Старик хозяин в первое мгновение оторопел.
— Бредит, — шепнул он Александру.
Дед Петря в ужасе прижал кулаки к вискам; в груди у него похолодело.
— Господи, бился я с ворогами в меру сил своих, — продолжал слабым голосом раненый, — защищал сирых и обиженных и поднял меч против несправедливых властителей, как наказывал старый Штефан Водэ. И был я гетманом на Днепре и вел войну против врагов христианского мира…
Раненый умолк, потрясенный видениями, возникавшими перед ним в бреду. Потом вздохнул и закрыл глаза.
— Надобно до зари спосылать за матушкой Олимпиадой, — шепнул хозяин.

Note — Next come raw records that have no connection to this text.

(** X5: a link just created is on the stats page of its code, with the url
    of the request, no click, and the short url the creation answered (the
    host being the same); and it is in the list of all links. *)
Theorem created_link_is_shown :
  forall (req : request) (now : Z) (rnd : nat -> nat) (p : Pool),
    status (fst (post_api_links isUrl req now rnd p)) = 201 ->
    exists c u fullUrl,
      fst (post_api_links isUrl req now rnd p)
      = mkResponse 201 (JsonCreated c fullUrl u 0)
      /\ fst (get_stats req c (snd (post_api_links isUrl req now rnd p)))
         = mkResponse 200 (ViewStats (mkLink c u 0 None now) fullUrl)
      /\ In (mkLink c u 0 None now)
            (listed None (snd (post_api_links isUrl req now rnd p))).
Proof.
  intros req now rnd p H201.
  destruct (post_api_links_effect req now rnd p)
    as [[c [u [j [_ [Habs [Htc [_ [_ [_ [_ H]]]]]]]]]]|[r [n [j [H [Hs _]]]]]];
    rewrite H in *; cbn [fst snd] in *; [|lia].
  exists c, u, ((protocol req ++ "://" ++ Js.interpolate (host req)) ++ "/" ++ c).
  split; [reflexivity|]. split.
  - unfold get_stats, try_catch, bind, select_link. rewrite Htc. cbn [negb links].
    rewrite (filter_fresh_row c (links p) (links_id_seq p + 1) (mkLink c u 0 None now)
               Habs eq_refl).
    cbn [map snd fst code json]. now rewrite !append_assoc.
  - unfold listed. rewrite get_api_links_all by reflexivity. cbn [fst content json links].
    eapply Permutation_in; [symmetry; apply order_by_perm|].
    rewrite map_app. apply in_or_app. right. now left.
Qed.

(** X6: a link just created under a code that is not a reserved word is
    followed at once: the redirect answers 302 to the url of the request
    and the new row has one click, dated by the redirect. *)
Theorem created_link_redirects :
  forall (req : request) (now : Z) (rnd : nat -> nat) (p : Pool),
    status (fst (post_api_links isUrl req now rnd p)) = 201 ->
    exists c u fullUrl,
      fst (post_api_links isUrl req now rnd p)
      = mkResponse 201 (JsonCreated c fullUrl u 0)
      /\ (reserved c = false ->
          forall t,
            fst (get_code c t (snd (post_api_links isUrl req now rnd p)))
            = mkResponse 302 (Location u)
            /\ links (snd (get_code c t (snd (post_api_links isUrl req now rnd p))))
               = (links p ++ [(links_id_seq p + 1, mkLink c u 1 (Some t) now)])%list).
Proof.
  intros req now rnd p H201.
  destruct (post_api_links_effect req now rnd p)
    as [[c [u [j [_ [Habs [Htc [_ [_ [_ [_ H]]]]]]]]]]|[r [n [j [H [Hs _]]]]]];
    rewrite H in *; cbn [fst snd] in *; [|lia].
  exists c, u, ((protocol req ++ "://" ++ Js.interpolate (host req)) ++ "/" ++ c).
  split; [reflexivity|]. intros Hr t.
  unfold get_code, try_catch. unfold reserved in Hr. rewrite Hr.
  unfold bind, select_url, update_clicks, received, ret. rewrite Htc.
  cbn [negb links journal links_id_seq].
  rewrite (filter_fresh_row c (links p) (links_id_seq p + 1) (mkLink c u 0 None now)
               Habs eq_refl).
  cbn [map firstn snd url fst links].
  rewrite (at_int_max_fresh_row c u now (links p) (links_id_seq p + 1) Habs).
  cbn [fst snd links]. split; [reflexivity|].
  rewrite map_app, (map_click_absent c t _ Habs). cbn [map].
  assert (has_code c (links_id_seq p + 1, mkLink c u 0 None now) = true) as ->
      by now apply has_code_true.
  reflexivity.
Qed.
(** * The evaluator of the scripting language (language/interpreter.cc)

    A shallow embedding of [struct Eval] and of the run-time data it works
    on.  The syntax tree is peglib's [Ast]; values, environments and the
    accessors of [Value] come from [interpreter.hpp]. *)

From stdpp Require Import base gmap strings list pretty.
From Stdlib Require Import ZArith Lia Ascii.

Local Open Scope Z_scope.

(** ** Syntax trees *)

(** The rule names the evaluator dispatches on.  peglib stores the hash of
    the rule name; a rule the evaluator does not know is [OTHER]. *)
Inductive Tag :=
| STATEMENTS | WHILE | IF | FUNCTION | CALL | ASSIGNMENT
| LOGICAL_OR | LOGICAL_AND | CONDITION
| UNARY_PLUS | UNARY_MINUS | UNARY_NOT | ADDITIVE | MULTIPLICATIVE
| IDENTIFIER | OBJECT | ARRAY | NUMBER | BOOLEAN | INTERPOLATED_STRING
| ARGUMENTS | INDEX | DOT
| OTHER (rule : string).

#[local] Unset Elimination Schemes.
Inductive Ast := mkAst {
  tag : Tag;
  original_tag : Tag;
  is_token : bool;
  token : string;
  nodes : list Ast;
  line : Z;
  column : Z
}.
#[local] Set Elimination Schemes.

(** ** Values *)

Definition EnvId := nat.
Definition ObjId := nat.
Definition ArrId := nat.

(** [FunctionValue::Parameter]. *)
Record FnParameter := { name : string; mut : bool }.

(** [FunctionValue] pairs a parameter list with a [std::function].  The
    closures are kept as data: [Closure] is the lambda of [eval_function]
    (it captures the body and the defining environment), [Method] the
    lambda of the DOT branch of [eval_call] (it captures the receiver and
    the property), [Native] a function installed by the host program.
    Objects, arrays and environments are shared pointers: a value holds
    the address and the contents live in the [Store]. *)
Inductive FunctionValue :=
| Closure (params : list FnParameter) (body : Ast) (env : EnvId)
| Method (params : list FnParameter) (val : Value) (pf : FunctionValue)
| Native (params : list FnParameter) (code : nat)
with Value :=
| VUnit
| VBool (b : bool)
| VLong (n : Z)
| VString (s : string)
| VObject (o : ObjId)
| VArray (a : ArrId)
| VFunction (f : FunctionValue).
Arguments VObject o%_nat.
Arguments VArray a%_nat.
Arguments Closure params body env%_nat.
Arguments Native params code%_nat.

Definition fn_params (f : FunctionValue) : list FnParameter :=
  match f with
  | Closure ps _ _ => ps
  | Method ps _ _ => ps
  | Native ps _ => ps
  end.

(** Modelled from the spec: the [Environment] class of interpreter.hpp is
    not part of the sources.  Section 3 of the specification describes it
    as a mapping from names to (value, mutable) bindings, an ordered list
    of outer environments and an optional link to an enclosing object. *)
Record Symbol := { sym_val : Value; sym_mut : bool }.

Record Environment := {
  dic : gmap string Symbol;
  outers : list EnvId;
  object : option ObjId
}.

Record Store := {
  envs : gmap EnvId Environment;
  objects : gmap ObjId (gmap string Value);
  arrays : gmap ArrId (list Value)
}.

(** ** Failures and the evaluation monad *)

(** The failure kinds of section 7 of the specification, followed by the
    failures of the host language: the two [logic_error]s of the
    evaluator, the exceptions of [stol], and [Undefined] for what C++
    leaves undefined (a vector read past its end, a zero divisor). *)
Inductive Error :=
| TypeMismatch | UnboundName | ImmutableBinding | ArgumentError
| DivisionByZero | StackOverflow | ParseError
| InvalidAst | InvalidCondition | InvalidNumber
| Undefined.

Inductive Result (A : Type) :=
| Done (a : A) (s : Store)
| Fail (e : Error)
| OutOfFuel.
Arguments Done {A} a s.
Arguments Fail {A} e.
Arguments OutOfFuel {A}.

Definition M (A : Type) : Type := Store -> Result A.

Definition ret {A} (a : A) : M A := fun s => Done a s.
Definition fail {A} (e : Error) : M A := fun _ => Fail e.
Definition bind {A B} (m : M A) (k : A -> M B) : M B :=
  fun s => match m s with
           | Done a s' => k a s'
           | Fail e => Fail e
           | OutOfFuel => OutOfFuel
           end.

Notation "x <- m ;; k" := (bind m (fun x => k))
  (at level 100, m at next level, right associativity).
Notation "m ;; k" := (bind m (fun _ => k))
  (at level 100, right associativity).

(** ** Numbers *)

(** [long] is 64 bits wide; additions, subtractions and products wrap
    around as two's-complement hardware does. *)
Definition LONG_MIN : Z := - 2 ^ 63.
Definition LONG_MAX : Z := 2 ^ 63 - 1.
Definition wrap (z : Z) : Z := (z + 2 ^ 63) mod 2 ^ 64 - 2 ^ 63.
Definition in_long (z : Z) : bool := (LONG_MIN <=? z) && (z <=? LONG_MAX).
(** [OIDCCodeResponseError] and [OIDCAuthenticatedUser] are stored as JSON text
    that reads back to the same value. *)
Record OIDCCodeResponseError := mkOIDCCodeResponseError { ce_error : string; ce_error_description : option string }.
Record OIDCAuthenticatedUser := mkOIDCAuthenticatedUser {
  oa_refresh_token : option string;
  oa_access_token : string;
  oa_expires_in : option Z;
  oa_identifier : string;
  oa_email : string;
  oa_email_verified : option bool;
  oa_user_name : option string;
}.
Record SsoAuth := mkSsoAuth {
  sa_state : string;
  sa_client_challenge : string;
  sa_nonce : string;
  sa_redirect_uri : string;
  sa_code_response : option string;
  sa_code_response_error : option OIDCCodeResponseError;
  sa_auth_response : option OIDCAuthenticatedUser;
  sa_created_at : Z;
  sa_updated_at : Z;
  sa_binding_hash : option string;
}.
#[export] Instance eta_SsoAuth : Eta SsoAuth := λ r,
  mkSsoAuth (sa_state r) (sa_client_challenge r) (sa_nonce r) (sa_redirect_uri r) (sa_code_response r)
    (sa_code_response_error r) (sa_auth_response r) (sa_created_at r) (sa_updated_at r) (sa_binding_hash r).
Record SsoUser := mkSsoUser { su_user_uuid : string; su_identifier : string }.

(** ** The database *)

Record Db := mkDb {
  users : gmap string User;
  invitations : gset string;
  devices : gmap (string * string) Device;      (* uuid, user_uuid *)
  twofactor : gmap string TwoFactor;
  twofactor_incomplete : gmap (string * string) TwoFactorIncomplete;  (* user_uuid, device_uuid *)
  emergency_access : gmap string EmergencyAccess;
  organizations : gmap string Organization;
  users_organizations : gmap string Membership;
  org_policies : gmap string OrgPolicy;
  collections : gmap string Collection;
  users_collections : gmap (string * string) CollectionUser;  (* user_uuid, collection_uuid *)
  groups_users : gset (string * string);        (* groups_uuid, users_organizations_uuid *)
  events : gmap string Event;
  sends : gmap string Send;
  auth_requests : gmap string AuthRequest;
  organization_api_key : gmap (string * string) OrganizationApiKey;  (* uuid, org_uuid *)
  ciphers : gmap string Cipher;
  ciphers_collections : gset (string * string); (* cipher_uuid, collection_uuid *)
  groups : gmap string Group;
  collections_groups : gmap (string * string) CollectionGroup;  (* collections_uuid, groups_uuid *)
  folders : gmap string Folder;
  folders_ciphers : gset (string * string);     (* cipher_uuid, folder_uuid *)
  favorites : gset (string * string);           (* user_uuid, cipher_uuid *)
  archives : gmap (string * string) Z;          (* user_uuid, cipher_uuid *)
  attachments : gmap string Attachment;
  twofactor_duo_ctx : gmap string TwoFactorDuoContext;
  sso_auth : gmap string SsoAuth;               (* state *)
  sso_users : gmap string SsoUser;              (* user_uuid *)
}.
#[export] Instance eta_Db : Eta Db := λ r,
  mkDb (users r) (invitations r) (devices r) (twofactor r) (twofactor_incomplete r) (emergency_access r) (organizations r)
    (users_organizations r) (org_policies r) (collections r) (users_collections r)
    (groups_users r) (events r) (sends r) (auth_requests r) (organization_api_key r) (ciphers r)
    (ciphers_collections r) (groups r) (collections_groups r) (folders r) (folders_ciphers r) (favorites r)
    (archives r) (attachments r) (twofactor_duo_ctx r) (sso_auth r) (sso_users r).

(** [table.filter(p).load()]: the rows satisfying [p], in no particular order. *)
Definition load {K V} `{Countable K} (p : V → bool) (t : gmap K V) : list V :=
  filter (λ r, p r = true) (map_to_list t).*2.
(** [table.filter(p).first().ok()] *)
Definition first {K V} `{Countable K} (p : V → bool) (t : gmap K V) : option V := head (load p t).
(** [delete(table.filter(p))] *)
Definition delete_where {K V} `{Countable K} (p : V → bool) (t : gmap K V) : gmap K V :=
  filter (λ kv, p kv.2 = false) t.

Lemma elem_of_load {K V} `{Countable K} (p : V → bool) (t : gmap K V) r :
  r ∈ load p t ↔ p r = true ∧ ∃ k, t !! k = Some r.
Proof.
  unfold load. rewrite list_elem_of_filter, list_elem_of_fmap. split.
  - intros [Hp ([k v] & -> & Hin)]. apply elem_of_map_to_list in Hin. eauto.
  - intros [Hp [k Hk]]. split; [done|]. exists (k, r). by rewrite elem_of_map_to_list.
Qed.

Lemma first_Some {K V} `{Countable K} (p : V → bool) (t : gmap K V) r :
  first p t = Some r → p r = true ∧ ∃ k, t !! k = Some r.
Proof.
  unfold first. intros Hh. apply elem_of_load. destruct (load p t); [done|]. simpl in Hh. simplify_eq.
  by left.
Qed.

Lemma first_None {K V} `{Countable K} (p : V → bool) (t : gmap K V) :
  first p t = None ↔ ∀ k r, t !! k = Some r → p r = false.
Proof.
  unfold first. split.
  - intros Hh k r Hk. destruct (p r) eqn:Hp; [|done].
    assert (r ∈ load p t) as Hin by (apply elem_of_load; eauto).
    destruct (load p t); [by apply elem_of_nil in Hin|done].
  - intros Hall. destruct (load p t) as [|r l] eqn:E; [done|].
    assert (r ∈ load p t) as Hin by (rewrite E; by left).
    apply elem_of_load in Hin as [Hp [k Hk]]. by rewrite (Hall k r Hk) in Hp.
Qed.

— Честной хозяин, — сказал, очнувшись от своего оцепенения дед Петря. — Прости мне недоверие мое. Я — старый воин, везде привык видеть лишь недругов да опасности, ибо только недруги и опасности были мне ведомы в жизни.
Старый Дэвидяну крепко пожал руку деду Петре и кивком указал на раненого, который вновь открыл глаза. На сей раз глаза у него были ясные.
— Здравствуй, добрый человек, — промолвил он, улыбнувшись хозяину дома. — Снился мне печальный сон — будто я умер. Теперь надеюсь оправиться.
— И не сомневайся в этом, государь, — отвечал старик Дэвидяну.